Where the word "before" occurs in a line of the data, return the whole line.
Data supplied Block Start
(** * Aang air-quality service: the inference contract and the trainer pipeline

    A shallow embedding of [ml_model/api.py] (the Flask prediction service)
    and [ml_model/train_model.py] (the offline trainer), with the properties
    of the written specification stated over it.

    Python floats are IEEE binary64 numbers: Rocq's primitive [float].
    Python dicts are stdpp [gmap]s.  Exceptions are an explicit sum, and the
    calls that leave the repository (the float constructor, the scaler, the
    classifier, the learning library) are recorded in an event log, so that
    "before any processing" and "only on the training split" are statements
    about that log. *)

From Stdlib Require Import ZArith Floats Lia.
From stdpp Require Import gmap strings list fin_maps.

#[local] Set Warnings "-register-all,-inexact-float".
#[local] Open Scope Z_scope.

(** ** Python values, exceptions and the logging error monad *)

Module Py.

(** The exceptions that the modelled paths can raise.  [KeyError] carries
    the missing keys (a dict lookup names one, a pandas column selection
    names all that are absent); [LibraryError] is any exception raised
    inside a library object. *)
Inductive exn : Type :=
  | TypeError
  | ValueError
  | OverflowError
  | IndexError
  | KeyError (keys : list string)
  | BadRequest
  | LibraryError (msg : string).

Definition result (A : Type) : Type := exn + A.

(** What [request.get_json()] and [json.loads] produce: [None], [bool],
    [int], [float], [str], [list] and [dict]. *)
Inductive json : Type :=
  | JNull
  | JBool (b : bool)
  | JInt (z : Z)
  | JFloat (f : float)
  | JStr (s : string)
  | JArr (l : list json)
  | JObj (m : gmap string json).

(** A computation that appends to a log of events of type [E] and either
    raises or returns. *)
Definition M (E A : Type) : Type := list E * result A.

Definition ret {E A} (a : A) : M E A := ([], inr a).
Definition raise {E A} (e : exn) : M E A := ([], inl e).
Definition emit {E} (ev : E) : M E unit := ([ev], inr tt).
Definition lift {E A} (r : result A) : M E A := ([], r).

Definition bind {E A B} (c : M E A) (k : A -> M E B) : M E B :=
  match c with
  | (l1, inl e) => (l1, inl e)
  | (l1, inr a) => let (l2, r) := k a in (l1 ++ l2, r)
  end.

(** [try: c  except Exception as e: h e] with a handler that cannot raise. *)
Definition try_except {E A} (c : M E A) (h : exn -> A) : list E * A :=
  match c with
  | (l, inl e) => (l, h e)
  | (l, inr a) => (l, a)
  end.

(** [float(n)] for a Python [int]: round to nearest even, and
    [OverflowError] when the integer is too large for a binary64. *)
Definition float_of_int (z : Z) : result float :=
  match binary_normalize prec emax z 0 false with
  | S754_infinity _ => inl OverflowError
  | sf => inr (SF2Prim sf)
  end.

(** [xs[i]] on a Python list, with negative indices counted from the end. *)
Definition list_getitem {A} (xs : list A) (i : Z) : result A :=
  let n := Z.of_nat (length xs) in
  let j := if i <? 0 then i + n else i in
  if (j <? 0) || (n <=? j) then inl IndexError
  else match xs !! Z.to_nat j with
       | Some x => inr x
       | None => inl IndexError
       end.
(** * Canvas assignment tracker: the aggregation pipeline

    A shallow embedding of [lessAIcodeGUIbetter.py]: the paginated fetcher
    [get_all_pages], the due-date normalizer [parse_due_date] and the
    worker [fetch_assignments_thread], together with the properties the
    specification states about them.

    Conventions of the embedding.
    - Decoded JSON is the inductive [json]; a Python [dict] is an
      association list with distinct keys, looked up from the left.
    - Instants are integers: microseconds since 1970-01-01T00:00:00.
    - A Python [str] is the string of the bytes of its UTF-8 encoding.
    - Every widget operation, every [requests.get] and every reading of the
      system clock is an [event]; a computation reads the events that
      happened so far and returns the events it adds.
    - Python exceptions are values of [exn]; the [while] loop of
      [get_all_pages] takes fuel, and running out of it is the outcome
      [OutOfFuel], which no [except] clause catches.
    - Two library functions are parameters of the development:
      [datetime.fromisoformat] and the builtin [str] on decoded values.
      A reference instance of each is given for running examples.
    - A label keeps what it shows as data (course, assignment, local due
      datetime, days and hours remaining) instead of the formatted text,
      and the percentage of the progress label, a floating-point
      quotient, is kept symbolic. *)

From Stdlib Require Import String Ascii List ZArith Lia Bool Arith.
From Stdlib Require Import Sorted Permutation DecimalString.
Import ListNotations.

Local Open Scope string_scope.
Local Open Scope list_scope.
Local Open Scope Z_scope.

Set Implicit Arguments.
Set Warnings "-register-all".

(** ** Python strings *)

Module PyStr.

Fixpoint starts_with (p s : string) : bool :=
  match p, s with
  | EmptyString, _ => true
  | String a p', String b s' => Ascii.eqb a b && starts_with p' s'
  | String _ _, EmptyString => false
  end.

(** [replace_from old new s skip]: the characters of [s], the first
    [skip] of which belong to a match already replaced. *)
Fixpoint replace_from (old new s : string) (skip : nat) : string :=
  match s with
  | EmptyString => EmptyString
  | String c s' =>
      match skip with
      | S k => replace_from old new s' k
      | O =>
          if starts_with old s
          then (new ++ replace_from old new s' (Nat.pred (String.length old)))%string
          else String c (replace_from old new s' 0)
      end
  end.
Data supplied Block End
Data supplied Block Start
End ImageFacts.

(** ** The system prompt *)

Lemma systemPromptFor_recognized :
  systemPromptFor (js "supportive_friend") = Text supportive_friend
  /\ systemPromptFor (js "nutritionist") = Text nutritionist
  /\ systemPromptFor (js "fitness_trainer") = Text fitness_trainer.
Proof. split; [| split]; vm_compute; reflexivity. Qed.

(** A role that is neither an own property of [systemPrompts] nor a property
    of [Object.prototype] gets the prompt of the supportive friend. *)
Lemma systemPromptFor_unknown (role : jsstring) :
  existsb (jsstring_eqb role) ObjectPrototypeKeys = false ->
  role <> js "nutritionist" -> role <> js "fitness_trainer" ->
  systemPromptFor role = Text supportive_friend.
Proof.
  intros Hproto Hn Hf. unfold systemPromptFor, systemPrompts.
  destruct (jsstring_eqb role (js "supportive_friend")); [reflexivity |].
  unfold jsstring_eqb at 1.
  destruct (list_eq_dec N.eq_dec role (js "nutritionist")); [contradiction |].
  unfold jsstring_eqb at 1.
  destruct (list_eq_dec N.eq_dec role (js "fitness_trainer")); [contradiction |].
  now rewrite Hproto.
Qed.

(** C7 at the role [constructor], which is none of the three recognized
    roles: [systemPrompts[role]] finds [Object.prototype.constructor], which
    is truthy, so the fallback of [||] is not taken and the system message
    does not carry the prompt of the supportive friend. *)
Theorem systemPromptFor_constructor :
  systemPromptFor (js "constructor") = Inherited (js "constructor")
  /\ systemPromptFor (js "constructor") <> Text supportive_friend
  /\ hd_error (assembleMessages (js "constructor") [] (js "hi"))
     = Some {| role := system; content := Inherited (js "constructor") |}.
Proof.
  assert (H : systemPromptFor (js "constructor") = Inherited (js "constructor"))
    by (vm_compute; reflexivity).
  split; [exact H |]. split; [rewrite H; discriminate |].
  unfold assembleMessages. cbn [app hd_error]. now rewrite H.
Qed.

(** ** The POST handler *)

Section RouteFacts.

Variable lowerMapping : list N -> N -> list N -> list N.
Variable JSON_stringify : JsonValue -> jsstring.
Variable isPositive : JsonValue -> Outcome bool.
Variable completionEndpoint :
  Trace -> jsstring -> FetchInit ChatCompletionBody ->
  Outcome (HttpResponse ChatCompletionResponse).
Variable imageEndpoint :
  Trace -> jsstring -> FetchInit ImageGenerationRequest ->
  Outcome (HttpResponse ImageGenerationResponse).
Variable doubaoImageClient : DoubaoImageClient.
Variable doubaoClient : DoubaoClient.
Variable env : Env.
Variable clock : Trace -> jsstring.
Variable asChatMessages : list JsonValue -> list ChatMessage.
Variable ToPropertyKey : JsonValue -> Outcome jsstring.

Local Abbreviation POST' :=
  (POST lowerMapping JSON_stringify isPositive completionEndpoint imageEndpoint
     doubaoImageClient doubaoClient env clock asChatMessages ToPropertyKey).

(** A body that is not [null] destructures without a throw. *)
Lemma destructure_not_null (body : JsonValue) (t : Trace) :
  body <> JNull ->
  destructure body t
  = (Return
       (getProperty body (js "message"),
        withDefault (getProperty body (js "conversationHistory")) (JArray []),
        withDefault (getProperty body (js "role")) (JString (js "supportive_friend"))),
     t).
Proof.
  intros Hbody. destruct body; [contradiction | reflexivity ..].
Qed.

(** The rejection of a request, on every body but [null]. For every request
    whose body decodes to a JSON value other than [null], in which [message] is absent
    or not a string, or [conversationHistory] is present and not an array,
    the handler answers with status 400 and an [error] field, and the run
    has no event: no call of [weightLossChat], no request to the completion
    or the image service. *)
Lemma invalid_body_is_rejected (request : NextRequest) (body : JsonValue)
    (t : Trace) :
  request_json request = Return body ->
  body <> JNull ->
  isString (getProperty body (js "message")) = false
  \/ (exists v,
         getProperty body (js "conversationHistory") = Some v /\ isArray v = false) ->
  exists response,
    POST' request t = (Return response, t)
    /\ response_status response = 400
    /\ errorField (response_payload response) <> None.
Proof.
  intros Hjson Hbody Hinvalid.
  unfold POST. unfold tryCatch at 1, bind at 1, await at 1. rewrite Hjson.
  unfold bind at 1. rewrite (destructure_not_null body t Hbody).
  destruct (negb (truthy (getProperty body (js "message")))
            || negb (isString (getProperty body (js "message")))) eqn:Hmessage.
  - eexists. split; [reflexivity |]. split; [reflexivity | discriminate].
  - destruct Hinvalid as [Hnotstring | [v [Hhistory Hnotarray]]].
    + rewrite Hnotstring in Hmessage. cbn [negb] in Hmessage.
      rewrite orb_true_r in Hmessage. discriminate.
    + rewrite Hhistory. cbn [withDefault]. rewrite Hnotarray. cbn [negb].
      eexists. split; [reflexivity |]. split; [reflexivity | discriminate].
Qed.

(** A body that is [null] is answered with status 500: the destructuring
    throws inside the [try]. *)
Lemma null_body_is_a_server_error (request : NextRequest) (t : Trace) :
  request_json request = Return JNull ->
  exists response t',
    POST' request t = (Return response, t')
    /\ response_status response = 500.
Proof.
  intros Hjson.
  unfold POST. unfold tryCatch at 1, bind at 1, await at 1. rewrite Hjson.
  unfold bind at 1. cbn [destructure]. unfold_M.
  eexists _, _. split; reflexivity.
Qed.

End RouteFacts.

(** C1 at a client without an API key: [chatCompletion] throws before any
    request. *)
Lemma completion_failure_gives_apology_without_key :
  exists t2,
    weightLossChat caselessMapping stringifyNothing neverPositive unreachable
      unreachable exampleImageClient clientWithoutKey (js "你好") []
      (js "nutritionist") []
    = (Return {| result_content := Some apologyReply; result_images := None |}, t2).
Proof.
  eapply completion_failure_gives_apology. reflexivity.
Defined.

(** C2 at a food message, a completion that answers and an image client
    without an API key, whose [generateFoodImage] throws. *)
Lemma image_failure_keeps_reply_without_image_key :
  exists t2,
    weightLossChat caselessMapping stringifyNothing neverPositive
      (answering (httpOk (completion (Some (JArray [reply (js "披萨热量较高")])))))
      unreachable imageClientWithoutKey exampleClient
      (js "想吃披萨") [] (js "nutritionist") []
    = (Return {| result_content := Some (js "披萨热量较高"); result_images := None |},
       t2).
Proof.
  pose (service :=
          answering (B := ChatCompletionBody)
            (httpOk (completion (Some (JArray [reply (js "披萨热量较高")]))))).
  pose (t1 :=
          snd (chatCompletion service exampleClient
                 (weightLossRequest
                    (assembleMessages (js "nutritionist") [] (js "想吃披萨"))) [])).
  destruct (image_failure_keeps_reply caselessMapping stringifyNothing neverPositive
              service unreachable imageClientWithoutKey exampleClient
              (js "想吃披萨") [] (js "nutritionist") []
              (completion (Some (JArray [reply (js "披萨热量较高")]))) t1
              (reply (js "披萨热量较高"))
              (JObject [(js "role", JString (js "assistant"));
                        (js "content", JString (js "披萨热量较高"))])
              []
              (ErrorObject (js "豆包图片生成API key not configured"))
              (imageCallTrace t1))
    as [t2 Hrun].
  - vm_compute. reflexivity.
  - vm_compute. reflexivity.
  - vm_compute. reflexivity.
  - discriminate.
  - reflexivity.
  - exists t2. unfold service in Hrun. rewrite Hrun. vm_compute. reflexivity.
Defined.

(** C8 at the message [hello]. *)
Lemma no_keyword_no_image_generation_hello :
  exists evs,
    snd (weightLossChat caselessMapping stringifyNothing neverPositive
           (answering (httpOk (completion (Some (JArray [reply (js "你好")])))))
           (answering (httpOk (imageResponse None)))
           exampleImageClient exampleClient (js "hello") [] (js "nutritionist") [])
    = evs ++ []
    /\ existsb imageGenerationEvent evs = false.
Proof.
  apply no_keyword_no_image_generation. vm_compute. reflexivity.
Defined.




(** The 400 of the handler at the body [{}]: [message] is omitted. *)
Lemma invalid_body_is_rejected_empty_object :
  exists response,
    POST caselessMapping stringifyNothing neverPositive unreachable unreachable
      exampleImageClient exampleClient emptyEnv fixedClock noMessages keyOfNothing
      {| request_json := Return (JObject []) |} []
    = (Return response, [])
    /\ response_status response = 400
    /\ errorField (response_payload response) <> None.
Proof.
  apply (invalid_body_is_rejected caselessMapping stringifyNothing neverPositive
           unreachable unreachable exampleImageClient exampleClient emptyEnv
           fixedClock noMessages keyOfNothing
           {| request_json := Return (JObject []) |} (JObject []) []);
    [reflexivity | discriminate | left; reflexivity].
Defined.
Data supplied Block End
Exercise output:
    "before any processing" and "only on the training split" are statements
(** C1 at a client without an API key: [chatCompletion] throws before any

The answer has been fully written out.